Output range, inclusive: from the line containing "mUSB_EP3_XFER_DONE." to the line containing "iowrite8_usb ZM_MAIN_CTRL_OFFSET (BIT5". Restate those lines from the data below word for word and only those.

* _The data_:
────────

(** *** The watchdog's event and the start of the device *)
Definition zfGenWatchDogEvent : HM unit :=
  mUSB_STATUS_IN_INT_DISABLE ;;
  iowrite32_usb ZM_CBUS_FIFO_SIZE_OFFSET 0x0f ;;
  iowrite32_usb ZM_EP3_DATA_OFFSET 0x0000C600 ;;
  mUSB_EP3_XFER_DONE.
Definition cFUSB200Init : HM unit :=
  v ← ioread8_usb ZM_INTR_SOURCE_7_OFFSET; iowrite8_usb ZM_INTR_SOURCE_7_OFFSET (v .& 0xfd) ;;
  for_each [ZM_INTR_MASK_BYTE_1_OFFSET; ZM_INTR_MASK_BYTE_2_OFFSET; ZM_INTR_MASK_BYTE_3_OFFSET;
            ZM_INTR_MASK_BYTE_5_OFFSET; ZM_INTR_MASK_BYTE_6_OFFSET] (λ a, iowrite8_usb a 0xff) ;;
  iowrite8_usb ZM_MAIN_CTRL_OFFSET 0x10 ;;
  iowrite8_usb ZM_MAIN_CTRL_OFFSET 0x0 ;;
  iowrite8_usb ZM_TEST_OFFSET BIT0 ;;
  iowrite8_usb ZM_INTR_MASK_BYTE_0_OFFSET 0 ;;
  iowrite8_usb ZM_VDR_SPECIFIC_MODE_OFFSET 0x0 ;;
  iowrite8_usb ZM_INTR_SOURCE_7_OFFSET 0x0 ;;
  iowrite8_usb ZM_MAIN_CTRL_OFFSET (BIT5 .| BIT2) ;;
  for_each [ZM_INTR_MASK_BYTE_1_OFFSET; ZM_INTR_MASK_BYTE_2_OFFSET; ZM_INTR_MASK_BYTE_3_OFFSET] (λ a, iowrite8_usb a 0x0).
End ep0.
(* ===== verification/PrintfProps.v ===== *)
(** * Formatted output: what is printed

    A format made of plain characters and conversions prints the text of each, in order; the
    digits of a number are its numeral. *)

From Stdlib Require Import Ascii String.
From S2P Require Import Prelude.
From S2P Require Import Hif.
From S2P Require Import Printf.

(** ** What a format means *)
Inductive conversion := Cd | Cu | Cx | CX.
Definition conv_char (k : conversion) : Z :=
  match k with Cd => ch "d" | Cu => ch "u" | Cx => ch "x" | CX => ch "X" end.
Definition conv_radix (k : conversion) : Z := match k with Cd | Cu => 10 | Cx | CX => 16 end.
Definition conv_digits (k : conversion) : list Z :=
  chars (match k with Cd | Cu => "0123456789" | Cx => "0123456789abcdef" | CX => "0123456789ABCDEF" end).

(** The flags and the width of a conversion; [wd_text] are the digits of the width. *)
Record layout := mk_layout { wd_left : bool; wd_zero : bool; wd_text : list Z; wd_long : bool }.
(** A piece of a format: a character, a number, the string at an address, a character given as
    an argument. *)
Inductive piece :=
  | Lit (c : Z) | Num (y : layout) (k : conversion) (v : Z) | Str (y : layout) (a : Z) | Chr (y : layout) (v : Z).

Definition flags (y : layout) : list Z :=
  ((if wd_left y then [ch "-"] else []) ++ (if wd_zero y then [ch "0"] else []) ++ wd_text y ++ (if wd_long y then [ch "l"] else []))%list.
Definition piece_fmt (q : piece) : list Z :=
  match q with
  | Lit c => [c]
  | Num y k _ => (ch "%" :: flags y ++ [conv_char k])%list
  | Str y _ => (ch "%" :: flags y ++ [ch "s"])%list
  | Chr y _ => (ch "%" :: flags y ++ [ch "c"])%list
  end.
Definition piece_args (q : piece) : list Z :=
  match q with Lit _ => [] | Num _ _ v => [v] | Str _ a => [a] | Chr _ v => [v] end.

Definition decimal (l : list Z) : Z := foldl (λ n c, n * 10 + (c - ch "0")) 0 l.
Definition width (y : layout) : Z := decimal (wd_text y).
Definition layout_ok (y : layout) : Prop :=
  Forall (λ c, is_digit c = true) (wd_text y) ∧ head (wd_text y) ≠ Some (ch "0") ∧ width y < 2147483648.
Definition piece_ok (m : gmap Z Z) (q : piece) : Prop :=
  match q with
  | Lit c => c ≠ 0 ∧ c ≠ ch "%"
  | Num y _ v => layout_ok y ∧ in_u32 v
  | Str y a => layout_ok y ∧ Z.of_nat (length (mem_string m a)) < 2147483648
  | Chr y _ => layout_ok y
  end.
(** *** Steps *)
Lemma wp_db {A} (f : dbg → A) d s (Q : A → state → Prop) : Q (f d) (set_db d s) → wp (db f) Q (set_db d s).
Proof. done. Qed.
Lemma wp_upd_db f d s (Q : unit → state → Prop) : Q tt (set_db (f d) s) → wp (upd_db f) Q (set_db d s).
Proof. done. Qed.
Lemma wp_printf fmt args d s (Q : unit → state → Prop) :
  Q tt (set_db (d <| dbg_out ::= λ l, (l ++ [Print fmt args])%list |>) s) → wp (A_PRINTF fmt args) Q (set_db d s).
Proof. done. Qed.
Lemma wp_index {A} (l : list A) i x s (Q : A → state → Prop) : 0 <= i → l !! Z.to_nat i = Some x → Q x s → wp (index l i) Q s.
Proof. intros Hi E HQ. unfold index. rewrite (proj2 (Z.ltb_ge _ _)) by done. by rewrite E. Qed.
Lemma wp_put_index {A} (l : list A) i v s (Q : list A → state → Prop) :
  0 <= i < Z.of_nat (length l) → Q (<[Z.to_nat i := v]> l) s → wp (put_index l i v) Q s.
Proof. intros Hi HQ. unfold put_index. rewrite (proj2 (Z.leb_le _ _)), (proj2 (Z.ltb_lt _ _)) by lia. done. Qed.
Lemma wp_get_str l s (Q : list Z → state → Prop) : 0 ∈ l → Q (c_str l) s → wp (get_str l) Q s.
Proof. intros Hl HQ. unfold get_str. by rewrite has_end. Qed.
Lemma wp_strcpy row l s (Q : list Z → state → Prop) :
  (length l < length row)%nat → Q (l ++ 0 :: drop (S (length l)) row)%list s → wp (A_STRCPY row l) Q s.
Proof. intros Hl HQ. unfold A_STRCPY. by rewrite (proj2 (Nat.ltb_lt _ _)). Qed.
Lemma wp_set_raw a c b v d s (Q : unit → state → Prop) : raw_cmd d = (a ++ c :: b)%list →
  Q tt (set_db (d <| raw_cmd := (a ++ v :: b)%list |>) s) → wp (set_raw (Z.of_nat (length a)) v) Q (set_db d s).
Proof.
  intros E HQ. unfold set_raw. apply wp_bind, wp_db. rewrite E. apply wp_bind, wp_put_index; [rewrite length_app; cbn [length]; lia|].
  rewrite Nat2Z.id, insert_between. by apply wp_upd_db.
Qed.
Lemma wp_set_cmd_str a c b v d s (Q : unit → state → Prop) i : cmd_str d = (a ++ c :: b)%list → i = Z.of_nat (length a) →
  Q tt (set_db (d <| cmd_str := (a ++ v :: b)%list |>) s) → wp (set_cmd_str i v) Q (set_db d s).
Proof.
  intros E -> HQ. unfold set_cmd_str. apply wp_bind, wp_db. rewrite E. apply wp_bind, wp_put_index; [rewrite length_app; cbn [length]; lia|].
  rewrite Nat2Z.id, insert_between. by apply wp_upd_db.
Qed.
Lemma wp_raw_at a c b d s (Q : Z → state → Prop) : raw_cmd d = (a ++ c :: b)%list →
  Q c (set_db d s) → wp (raw_at (Z.of_nat (length a))) Q (set_db d s).
Proof.
  intros E HQ. unfold raw_at. apply wp_bind, wp_db. apply wp_index with c; [lia| |done]. rewrite Nat2Z.id, E. by apply list_lookup_middle.
Qed.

────────

* _Reply_:
  mUSB_EP3_XFER_DONE.
Definition cFUSB200Init : HM unit :=
  v ← ioread8_usb ZM_INTR_SOURCE_7_OFFSET; iowrite8_usb ZM_INTR_SOURCE_7_OFFSET (v .& 0xfd) ;;
  for_each [ZM_INTR_MASK_BYTE_1_OFFSET; ZM_INTR_MASK_BYTE_2_OFFSET; ZM_INTR_MASK_BYTE_3_OFFSET;
            ZM_INTR_MASK_BYTE_5_OFFSET; ZM_INTR_MASK_BYTE_6_OFFSET] (λ a, iowrite8_usb a 0xff) ;;
  iowrite8_usb ZM_MAIN_CTRL_OFFSET 0x10 ;;
  iowrite8_usb ZM_MAIN_CTRL_OFFSET 0x0 ;;
  iowrite8_usb ZM_TEST_OFFSET BIT0 ;;
  iowrite8_usb ZM_INTR_MASK_BYTE_0_OFFSET 0 ;;
  iowrite8_usb ZM_VDR_SPECIFIC_MODE_OFFSET 0x0 ;;
  iowrite8_usb ZM_INTR_SOURCE_7_OFFSET 0x0 ;;
  iowrite8_usb ZM_MAIN_CTRL_OFFSET (BIT5 .| BIT2) ;;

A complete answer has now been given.